Breaking news and expert analysis on legal and compliance issues

[Back To Home][Back To Archives]

From Products Liability Law Daily, August 27, 2014

Revival of action against generic drug makers based on failure to update labels

By Susan Lasser, J.D.

A patient’s failure-to-warn claim against the manufacturers of the prescription drug metoclopramide was given new life by the Missouri Court of Appeals which ruled that the portion of the patient’s failure-to-warn claim against the manufacturers of the generic form of the drug concerning those manufacturers’ failure to update their warning labels to match the revised brand name drug label survived the manufacturers’ assertion of a preemption defense.
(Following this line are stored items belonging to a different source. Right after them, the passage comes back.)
Lemma fst_sorted (l : list (bytes * Z)) : StronglySorted kid_le l → StronglySorted (λ a b, Props.key_leb a b = true) l.*1.
Proof. induction 1 as [|x l Hl IH Hx]; [constructor|]. cbn. constructor; [done|by apply Forall_fmap]. Qed.

(** The children of a list by name are in the order of the list. *)
Lemma kids_in_order (m : gmap bytes Z) n : Z.of_nat n ≤ 10000 → (∀ k, is_Some (m !! k) ↔ k ∈ numbers n) →
  (merge_sort kid_le (sorted_kids m)).*1 = numbers n ∧ ∀ k c, (k, c) ∈ merge_sort kid_le (sorted_kids m) → m !! k = Some c.
Proof.
  intros Hn Hdom. set (l := merge_sort kid_le (sorted_kids m)).
  assert (l ≡ₚ map_to_list m) as Hperm by (unfold l, sorted_kids; by rewrite !merge_sort_Permutation).
  split; [|intros k c; rewrite Hperm; by intros ?%elem_of_map_to_list]. destruct (numbers_sorted n Hn) as [Hs Hnd].
  apply (StronglySorted_unique (λ a b, Props.key_leb a b = true)).
  - apply fst_sorted, (StronglySorted_merge_sort kid_le).
  - done.
  - apply NoDup_Permutation; [rewrite Hperm; apply NoDup_fst_map_to_list|done|].
    intros k. rewrite <-Hdom, Hperm, list_elem_of_fmap. split.
    + intros ([k' c] & -> & Hin%elem_of_map_to_list). by eexists.
    + intros [c Hc]. exists (k, c). split; [done|]. by apply elem_of_map_to_list.
Qed.

(** *** Loading *)

(** Browsing of the children. *)
Lemma browse_star f h c x : good h c → nodes h !! c = Some x → (3 < f)%nat →
  browse (λ _ _, 0) h f c (str "*") = Some (Ok (sorted_kids (Config.kids x), 0)).
Proof.
  intros Hg Hx Hf. unfold browse. change (split_path (str "*")) with [str "*"]. change (dstars [str "*"]) with 0%nat. cbn [Nat.ltb Nat.leb browse_plain].
  destruct f as [|[|[|f]]]; try lia. rewrite (lookup_link_plain _ h c (g_plain _ _ Hg)) by (by eexists). cbn [mbind option_bind].
  change (bool_decide (str "*" = Browse.star) || bool_decide (str "*" = Browse.dstar)) with true. cbn iota. cbn [browse_at]. rewrite Hx. cbn [mbind option_bind].
  change (bool_decide (str "*" = Browse.star) || bool_decide (str "*" = Browse.dstar)) with true. cbn iota.
  change (bool_decide (str "*" = Browse.dstar)) with false. cbn iota.
  assert (∀ k m, (k, m) ∈ sorted_kids (Config.kids x) → is_Some (nodes h !! m)) as Hkids.
  { intros k m Hin. unfold sorted_kids in Hin. rewrite merge_sort_Permutation in Hin. apply elem_of_map_to_list in Hin.
    destruct (wf_kid _ (g_wf _ _ Hg) _ _ _ _ Hx Hin) as (y & Hy & _). by eexists. }
  generalize (sorted_kids (Config.kids x)), Hkids. clear Hkids. intros l Hkids.
  induction l as [|[k m] l IH]; [done|]. destruct (Hkids k m ltac:(by left)) as [y Hy]. cbn [browse_kids].
  rewrite (lookup_link_plain _ h m (g_plain _ _ Hg)) by (by eexists). cbn [mbind option_bind]. rewrite Hy. cbn [mbind option_bind].
  unfold then_ at 2 3. cbn [fst snd emit app]. unfold then_. cbn [fst snd]. change (0 =? 0) with true. cbn iota. cbn [mbind option_bind fst snd app].
  assert (∀ k m, (k, m) ∈ l → is_Some (nodes h !! m)) as Hl by (intros k' m' ?; by eapply (Hkids k' m'); right).
  specialize (IH Hl). unfold then_ in IH. cbn [fst snd] in IH. change (0 =? 0) with true in IH. cbn iota in IH.
  destruct (browse_kids _ l) as [r|]; cbn in IH |- *; [|done]. by injection IH as ->.
Qed.
Lemma process_step K conn onq repq reqq o c R : stopped c = false → client_ok cap c R → phase k c conn onq repq reqq K R o →
  Storage.increasing K → ∃ c' r, process E c = Some (c', r) ∧ outcome k cap K conn onq repq reqq o c c'.
Proof.
  intros Hs Hok Hph HK. pose proof (not_stopped c Hs) as Hg. unfold process. destruct (pending c) eqn:Ep; cbn [negb]; [|eexists _, _; split; [reflexivity|by eapply outcome_same]].
  assert (st c = SOverlapped) as Est by (destruct (decide (st c = SOverlapped)) as [|Hn]; [done|]; rewrite (ok_pending _ _ _ Hok Hn) in Ep; done).
  assert ((match chan c with Error | Closed => Some (c, 0) | _ => _process E c end) = _process E c) as ->.
  { destruct (running cap c R Hs Hok) as [Hc|Hc]; by rewrite Hc. }
  unfold _process. rewrite (bool_decide_true _ Est). cbn [negb orb]. rewrite (holds_nil _ _ (ok_ring _ _ _ Hok)).
  pose proof (Storage.sorted_increasing _ HK) as Hsort. pose proof Hok as [O1 O2 O3 O4 O5].
  destruct Hph as [H1|rq name b H1|rm q rp S a b H1|em H1|S a H1|a j H1 Hq H2 H3 -> H5 H6 H7 H8 H9 (P & E0 & HP) H11 H12|a z [[H1 _]|H1]|H1]; try congruence.
  destruct R as [|m R].
  - rewrite bool_decide_true by done. eexists _, _. split; [reflexivity|]. unfold _report_online. rewrite Est.
    assert (dl (log (Control Online_meta_id (seq c) []) (with_st SOnline c)) = dl c) as Ed.
    { by apply (dl_silent _ _ [Control Online_meta_id (seq c) []]). }
    apply outcome_emit_then with (f := with_pending false) (evs := []); [by rewrite app_nil_r|constructor|done..| | |].
    + cbn [seq with_st]. rewrite Ed. right. exists a. split; [done|]. rewrite <-H9. by apply prefix_app_r.
    + intros c2 Hc2. split; [done|]. exists []. by rewrite app_nil_r.
    + apply outcome_silent with (evs := [Control Online_meta_id (seq c) []]) (R := []); [done|done|by split|].
      apply (ph_online _ _ _ _ _ _ _ _ _ a (seq c)); try done; [by right| |by exists P|].
      * rewrite <-H9, <-Ed. done.
      * apply Forall_forall. by intros x _.
  - rewrite bool_decide_false by done. rewrite (peek_front _ _ _ O3). cbn [mbind option_bind seq with_ring]. change (m_seq (Storage.kept m)) with (m_seq m).
    pose proof (client_ok_ring cap c _ _ _ (pop_size (ring c)) (holds_pop _ _ _ O3) Hok) as Hok'.
    assert (K = (P ++ [Storage.kept m]) ++ keep R ++ keep onq) as HP1 by (rewrite E0, keep_cons; by rewrite <-!app_assoc).
    destruct (Z.leb_spec (m_seq m) (seq c)) as [Hle|Hlt]; (eexists _, _; split; [reflexivity|]).
    + apply outcome_silent with (evs := []) (R := R); [by rewrite app_nil_r|done|done|].
      apply (ph_overlapped _ _ _ _ _ _ _ _ _ a j); try done. exists (P ++ [Storage.kept m]). split; [done|]. by apply below_snoc.
    + set (c1 := with_seq _ _). assert (K = P ++ keep (m :: R ++ onq)) as E1 by (change (m :: R ++ onq) with ((m :: R) ++ onq); by rewrite keep_app).
      destruct (log_next K P _ (seq c) m Hsort E1 HP Hlt) as (En & Hb & Hl).
      apply outcome_emit with (evs := []) (R := R); [by rewrite app_nil_r|constructor|done|by eapply client_ok_same; [..|exact Hok']|].
      change (posts ([] ++ [Deliver (Storage.kept m)])) with (@nil msg). rewrite app_nil_r.
      apply (ph_overlapped _ _ _ _ _ _ _ _ _ a j); try done; [|by exists (P ++ [Storage.kept m])|cbn; lia].
      rewrite dl_deliver, kept_kept. change (dl c1) with (dl c). change (seq _) with (m_seq m). by rewrite <-H9, En, <-app_assoc.
Qed.
(** ** The request channel *)
Lemma set_active c c0 evs0 : gone c = false → chan c = Opening → count_ok c → out c = out c0 ++ evs0 → silent evs0 →
  ∃ evs, out (set_state E Active c) = out c0 ++ evs ∧ silent evs ∧
    (gone (set_state E Active c) = true ∧ changed (count c) 1 (set_state E Active c) = true ∨
     core (set_state E Active c) = core c ∧ chan (set_state E Active c) = Active ∧ count_ok (set_state E Active c) ∧
     child_st (set_state E Active c) = child_st c ∧ request_st (set_state E Active c) = request_st c ∧
     changed (count c) 1 (set_state E Active c) = false).
Proof.
  intros Hg Hc Hn Ho Hs0. destruct (client_state_spec closes Active c Hg) as (evs & He & Hs & Hr); [by rewrite Hc|done|by auto|].
  exists (evs0 ++ evs). split; [by rewrite He, Ho, app_assoc|]. split; [by apply silent_app|]. unfold changed.
  destruct (u32_next _ Hn) as [_ Hu]. destruct (u32_next _ Hu) as [Hu1 _].
  destruct Hr as [[H1 H2]|(H1 & H2 & H3 & H4 & H5 & H6)]; [left|right].
  - split; [done|]. rewrite H2. by rewrite (proj2 (Z.eqb_neq _ _)) by done.
  - rewrite H6 by (by rewrite Hc). rewrite Z.eqb_refl. by split_and!.
Qed.

(** A handler after which the request channel is closed. *)
Lemma outcome_close K conn onq repq reqq o c c1 : outcome k cap K conn onq repq reqq o c c1 →
  outcome k cap K conn onq repq reqq o c (request_close false c1).
Proof.
  intros (evs & Ho & Hq & Hp & Hal). destruct (request_close_spec false c1) as (e & r & -> & Hs & Hr).
  assert (dl (with_out (out c1 ++ e) (with_subs (child_st c1) r c1)) = dl c1) as Ed by (by eapply dl_silent).
  exists (evs ++ e). split; [cbn; by rewrite Ho, app_assoc|]. rewrite posts_app, (proj2 Hs), app_nil_r. split; [done|].
  split; [by rewrite Ed|]. intros Hst. destruct (Hal Hst) as (R & Hok & Hph). exists R. split; [by eapply client_ok_same; [..|exact Hok]; try done; apply Hok|].
  by eapply phase_core; [..|exact Hph].
Qed.

Lemma gone_close c : gone c = true → gone (request_close false c) = true ∧ ∃ e, out (request_close false c) = out c ++ e ∧ silent e.
Proof. intros Hg. destruct (request_close_spec false c) as (e & r & -> & Hs & _). split; [done|by exists e]. Qed.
The court found that it was not impossible for the generic manufacturers to comply with their duties both under the applicable Kentucky state law and under the Federal Food, Drug, and Cosmetic Act (FDCA) by updating their labels to conform to the 2004 revision of the label for Reglan®, the brand name version of the drug. Other portions of the patient’s failure-to-warn claim were preempted, the court held, affirming the trial court in part. The appellate court also affirmed the lower court’s finding that the brand name manufacturers were not liable for the patient’s injuries because the patient only ingested the generic version of the drug. Finally, the court of appeals panel reversed the trial court’s dismissal of the patient’s claims against a company that provided prescription drug information services to pharmacists and physicians and that disseminated information about metoclopramide (Franzman v. Wyeth, Inc., August 26, 2014, Odenwald, K.).

Background. The patient and a Kentucky resident, Helen Franzman, brought suit under Kentucky law in Missouri state court. Franzman was diagnosed with tardive dyskinesia, a movement disorder characterized by involuntary and repetitive movements, following her prolonged use of metoclopramide, a prescription drug used to treat digestive problems including diabetic gastroparesis and gastroesophageal reflex disorder. Metoclopramide is also sold under the brand name Reglan. Persons who ingest metoclopramide for extended periods of time have an elevated risk of developing tardive dyskinesia, which is often irreversible and permanent.

In March 2002, Franzman was prescribed a regimen of Reglan/metoclopramide to treat gastroparesis, an intestinal disorder. Under Kentucky‘s generic-substitution law, Franzman‘s pharmacy filled the prescription with generic metoclopramide. She continued to use metoclopramide until October 2005, when she sought treatment for certain involuntary movements. At that time, she discontinued her use of metoclopramide, and in March 2006, she was diagnosed with the illness. On June 28, 2012, the patient filed a 12-count amended petition against the defendants.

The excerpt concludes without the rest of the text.